Mar 16, 2011 - 7:36 pm
My CA 125 dropped from 1740 to 1510. The doctor thought it would take at least two sessions to see a drop. So I am very encouraged by this drop already. I had already seen the doctor in the morning, and did not get the results until the afternoon, so I don't know what his thoughts are.
My other labs continue to look very good. It would be hard to believe I got chemo. Except if you see my bald head, you know they gave me the good stuff.
They had trouble drawing blood from my port. The lab girl worked for more than a half and hour putting in heparin a couple of times, but it did not work. So they put in TPA and after an hour it worked. I had a doctor's appointment, so they had to draw the blood from my arm. Then after the doctor's appointment the port worked. So glad they could use it for my chemo.
I was surprised it had fibrin built up since it was just 3 weeks since they used it for chemo. I have gone as long as nine weeks between flushes and had not had problems.
It was a long day again lab at 7:15 a.m. and got out of chemo chair at 7:30 p.m. But at least there was no reaction, and I got all the chemo.
Do not know how many sessions I will need, but am glad the CA 125 started to drop already.
I had quite a few side effects to discuss with him and he addressed them all. As far as my insomnia he asked if I thought it was the steroid (decadron) or anxiety keeping me awake. I told him the steroid. He said I could either take it earlier in the day, or cut the dosage in half for the three days. I tried to take it earlier today. I got a good night sleep last night, so that will start the whole week better.
Before my first session I did not sleep two nights before the chemo and then 4 nights after the chemo. So I was a wreck.
The constipation, he said Taxol is known to cause constipation, and agreed with my apple juice and stool softeners plan.
The nausea late in the cycle he ordered Zofran. Actually the compazine works for me .....if I take it. I don't really like to take pills if I can get away with not taking them. But the nausea is not fun, so I will take them from now on. I seem to have more heartburn than nausea. Anyone have suggestions for what works for them for heartburn. I try crackers, yogurt and tums. Sometimes they work and sometimes they don't. I take Prilosec every morning.
I have a coating on my tongue. I can brush off a lot of it, except on the back of my tongue. I gag then. It really has just started, so I don't know if it is thrush. He ordered a "swish and swallow" medicine (nystatin) to use 4 times a day for 14 days. All these problems I never had with the first 6 chemos. So I did not know how he would address side effects. I was quite pleased with what he did.

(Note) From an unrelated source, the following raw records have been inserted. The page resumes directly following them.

Lemma event_for_here d id : jget "channel_id" d = JStr id ->
  event_for id (JObj d) = if is_type ["channel_event"] (jget "type" d) then match jget "event" d with JObj e => Some (Some e) | _ => None end
                          else if is_type ["channel_closed"] (jget "type" d) then Some None else None.
Proof. intros H1. unfold event_for. by rewrite H1, bool_decide_eq_true_2. Qed.

(** A record for no channel the process knows. *)
Lemma event_for_unknown d key p id k : (x <~ jindex "channel_id" d ;; channel_key x) = Ok key -> find_channel key p = None ->
  dget id (bp_channels p) = Some k -> event_for id (JObj d) = None.
Proof.
  intros Hk Hf Hid. destruct (jindex "channel_id" d) as [v|] eqn:Ev; [|done]. apply jindex_jget in Ev. simpl in Hk. unfold event_for. rewrite Ev.
  case_bool_decide as Hv; [|done]. exfalso. subst v. rewrite Hv in Hk. injection Hk as <-. simpl in Hf. congruence.
Qed.

Lemma channel_key_found d key p k : (x <~ jindex "channel_id" d ;; channel_key x) = Ok key -> find_channel key p = Some k ->
  exists id, key = Some id /\ jget "channel_id" d = JStr id /\ dget id (bp_channels p) = Some k.
Proof.
  intros Hk Hf. destruct (jindex "channel_id" d) as [v|] eqn:Ev; [|done]. apply jindex_jget in Ev. simpl in Hk.
  destruct v; try done; injection Hk as <-; simpl in Hf; try done. by eexists.
Qed.

Lemma handle_effect r p p' : channels_wf p -> handle r p = (p', Ok tt) ->
  handled r p p' /\ bp_reading p' = bp_reading p /\ bp_error p' = bp_error p /\ bp_closing p' = bp_closing p.
Proof.
  intros Hw. unfold handle, bind, lift, get, modify, ret, fail. destruct (typed_obj r) as [d|] eqn:Er; [|done].
  assert (r = JObj d) as -> by (destruct r; try done; by injection Er as ->). clear Er.
  destruct (jindex "type" d) as [kind|] eqn:Ek; [|done]. apply jindex_jget in Ek. subst kind.
  destruct (is_type ["bridge_ready"] (jget "type" d)) eqn:T1.
  { destruct (jindex "protocol_version" d); [|done]. case_bool_decide; [|done]. intros [= <-]. split; [|done]. apply handled_none; [done..|].
    intros id k _. unfold event_for. rewrite (is_type_disjoint _ "channel_event" _ T1), (is_type_disjoint _ "channel_closed" _ T1) by done.
    by destruct (negb _). }
  destruct (is_type ["fatal"] (jget "type" d)); [by destruct (x <~ jindex "error" d ;; e <~ typed_obj x ;; jindex "message" e)|].
  destruct (is_type ["channel_event"] (jget "type" d)) eqn:T2.
  - destruct (x <~ jindex "channel_id" d ;; channel_key x) as [key|] eqn:Eid; [|done].
    destruct (find_channel key p) as [k|] eqn:Ef; [|intros [= <-]; split; [|done]; apply handled_none; [done..|]; intros; by eapply event_for_unknown].
    destruct (channel_key_found _ _ _ _ Eid Ef) as (id & -> & Hid & Hd).
    destruct (jindex "event" d) as [v|] eqn:Ee; [|done]. apply jindex_jget in Ee. simpl. destruct v as [| | | | | |e]; try done. simpl.
    destruct (cw_open p Hw id k Hd) as (c & Ho & Hcid & Hcc). rewrite Ho. unfold deliver.
    destruct (x <~ jindex "event_sequence" e ;; typed_int x) as [z|] eqn:Ez; [|done]. apply typed_seq in Ez as [<- _]. intros [= <-].
    split; [|done]. apply (handled_event _ _ _ id k c e); try done; [by rewrite event_for_here, T2, Ee|]. intros id' Hne. by apply (event_for_other d id).
  - destruct (is_type ["channel_closed"] (jget "type" d)) eqn:T3; [|done].
    destruct (x <~ jindex "channel_id" d ;; channel_key x) as [key|] eqn:Eid; [|done].
    destruct (find_channel key p) as [k|] eqn:Ef; [|intros [= <-]; split; [|done]; apply handled_none; [done..|]; intros; by eapply event_for_unknown].
    destruct (channel_key_found _ _ _ _ Eid Ef) as (id & -> & Hid & Hd). intros [= <-]. split; [|done].
    apply (handled_close _ _ _ id k); try done; [by rewrite event_for_here, T2, T3|]. intros id' Hne. by apply (event_for_other d id).
Qed.

(** A record that is refused changes nothing. *)
Lemma handle_error r p p' e : handle r p = (p', Err e) -> p' = p.
Proof.
  unfold handle, bind, lift, get, modify, ret, fail. destruct (typed_obj r) as [d|]; [|by intros [= <-]].
  destruct (jindex "type" d) as [kind|]; [|by intros [= <-]].
  destruct (is_type ["bridge_ready"] kind); [destruct (jindex "protocol_version" d); [case_bool_decide|]; by intros [= <-]|].
  destruct (is_type ["fatal"] kind); [destruct (x <~ jindex "error" d ;; e <~ typed_obj x ;; jindex "message" e); by intros [= <-]|].
  destruct (is_type ["channel_event"] kind).
  { destruct (x <~ jindex "channel_id" d ;; channel_key x) as [key|]; [|by intros [= <-]].
    destruct (find_channel key p) as [k|]; [|done]. destruct (x <~ jindex "event" d ;; typed_obj x) as [event|]; [|by intros [= <-]].
    destruct (bp_objects p !! k) as [c|]; [|done]. destruct (deliver event c); [done|by intros [= <-]]. }
  destruct (is_type ["channel_closed"] kind); [|by intros [= <-]].
  destruct (x <~ jindex "channel_id" d ;; channel_key x) as [key|]; [|by intros [= <-]]. by destruct (find_channel key p).
Qed.

(** ** The invariant of a trace *)

(** While the process reads: a channel has got exactly the events since it was
    opened. *)
Definition channel_live (l : list TraceStep) (p : BridgeProcess) (k : nat) (c : BridgeChannel) : Prop :=
  exists before after, l = before ++ TOp (BOpen (ch_id c)) :: after /\ ch_messages c = channel_events (ch_id c) after /\
    ch_closed c = ended (ch_messages c) /\ (ch_closed c = false -> dget (ch_id c) (bp_channels p) = Some k) /\ ch_sequence c = last_seq (ch_messages c) /\
    length (bp_objects (trace_run before new_bridge)) = k.

Record live (l : list TraceStep) (p : BridgeProcess) : Prop := {
  lv_wf : channels_wf p;
  lv_error : bp_error p = None;
  lv_channels : forall k c, bp_objects p !! k = Some c -> channel_live l p k c;
}.

(** Afterwards: it has got the events up to the end, and a channel that was open then
    has been told. *)
Definition channel_delivered (l : list TraceStep) (p : BridgeProcess) (k : nat) (c : BridgeChannel) : Prop :=
  exists before after, l = before ++ TOp (BOpen (ch_id c)) :: after /\ length (bp_objects (trace_run before new_bridge)) = k /\
    ch_messages c = channel_events (ch_id c) after ++
      (if bp_reading p || ended (channel_events (ch_id c) after) then []
       else lost (bp_error p) (last_seq (channel_events (ch_id c) after))).

Definition delivered (l : list TraceStep) (p : BridgeProcess) : Prop :=
  exists l0, l0 `prefix_of` l /\ (bp_reading p = true -> l0 = l) /\ forall k c, bp_objects p !! k = Some c -> channel_delivered l0 p k c.

Definition over (l : list TraceStep) (p : BridgeProcess) : Prop :=
  bp_reading p = false /\ (bp_error p <> None \/ bp_closing p = true) /\ delivered l p.

Lemma live_delivered l p : bp_reading p = true -> live l p -> delivered l p.
Proof.
  intros Hr [_ _ Hc]. exists l. split_and!; [done|done|]. intros k c Hk. destruct (Hc k c Hk) as (before & after & Hl & Hm & _ & _ & _ & Hat).
  exists before, after. rewrite Hr. simpl. by rewrite app_nil_r.
Qed.
(* ===== verification/Bridge.v ===== *)
(** * The protocol adapter of a session

    interfaces/bridge/bridge.py: commands of a front end are routed to the runtime
    and its events are published.  The transport thread submits commands, the
    serving thread executes them, and the threads of tools ask the user for
    permission or for a choice.

    The state of the runtime host is a [HostView], what it answers to an operation a
    [HostAnswers]: both are arguments.  A block under a lock is one step; the
    threads interleave between the blocks ([bridge_act]).  Writing to the front end
    succeeds. *)

From stdpp Require Import base list strings pretty.
From Stdlib Require Import ZArith Lia.
From S2P Require Import Prelude PyData PyStr Json Content Plan Authority PyText ContextManager TurnControl TurnRunner Protocol.

(** ** State *)

Record SessionView := MkSessionView {
  sv_session_id : string;
  sv_permission_preset : string;
  sv_cache_usage : option CacheUsage;
  sv_items : list json;
}.

Record HostView := MkView {
  hv_session : option SessionView;
  hv_context_window : option ContextWindow;
  hv_provider : option string;
  hv_plan : option PlanSnapshot;
  hv_workspace : option string;
}.

(** What the snapshots report, and the events that were sent. *)
Record Status := MkStatus {
  st_phase : string;
  st_warnings : list string;
  st_approval : option dict;
  st_question : option dict;
  st_jobs : list (string * json);
  st_checkpoint_turn : option string;
  st_sequence : Z;
  st_sent : list dict;
}.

I also asked him since I was stage iii-C, did I become stage IV if the cancer spread to one of the organs - liver, lungs, or kidneys. He said that with GYN cancers, the staging stays the same. He said it would just be uterine with recurrence.
I also asked him about the cyber knife or stereotactic surgery for my lymph nodes. He said not with multiple nodes involved. He also said it would depend on where the lymph node was located. Sometimes they are too close to major vessels, which one of mine is.
So it was an eventful day with good news. In peace and caring.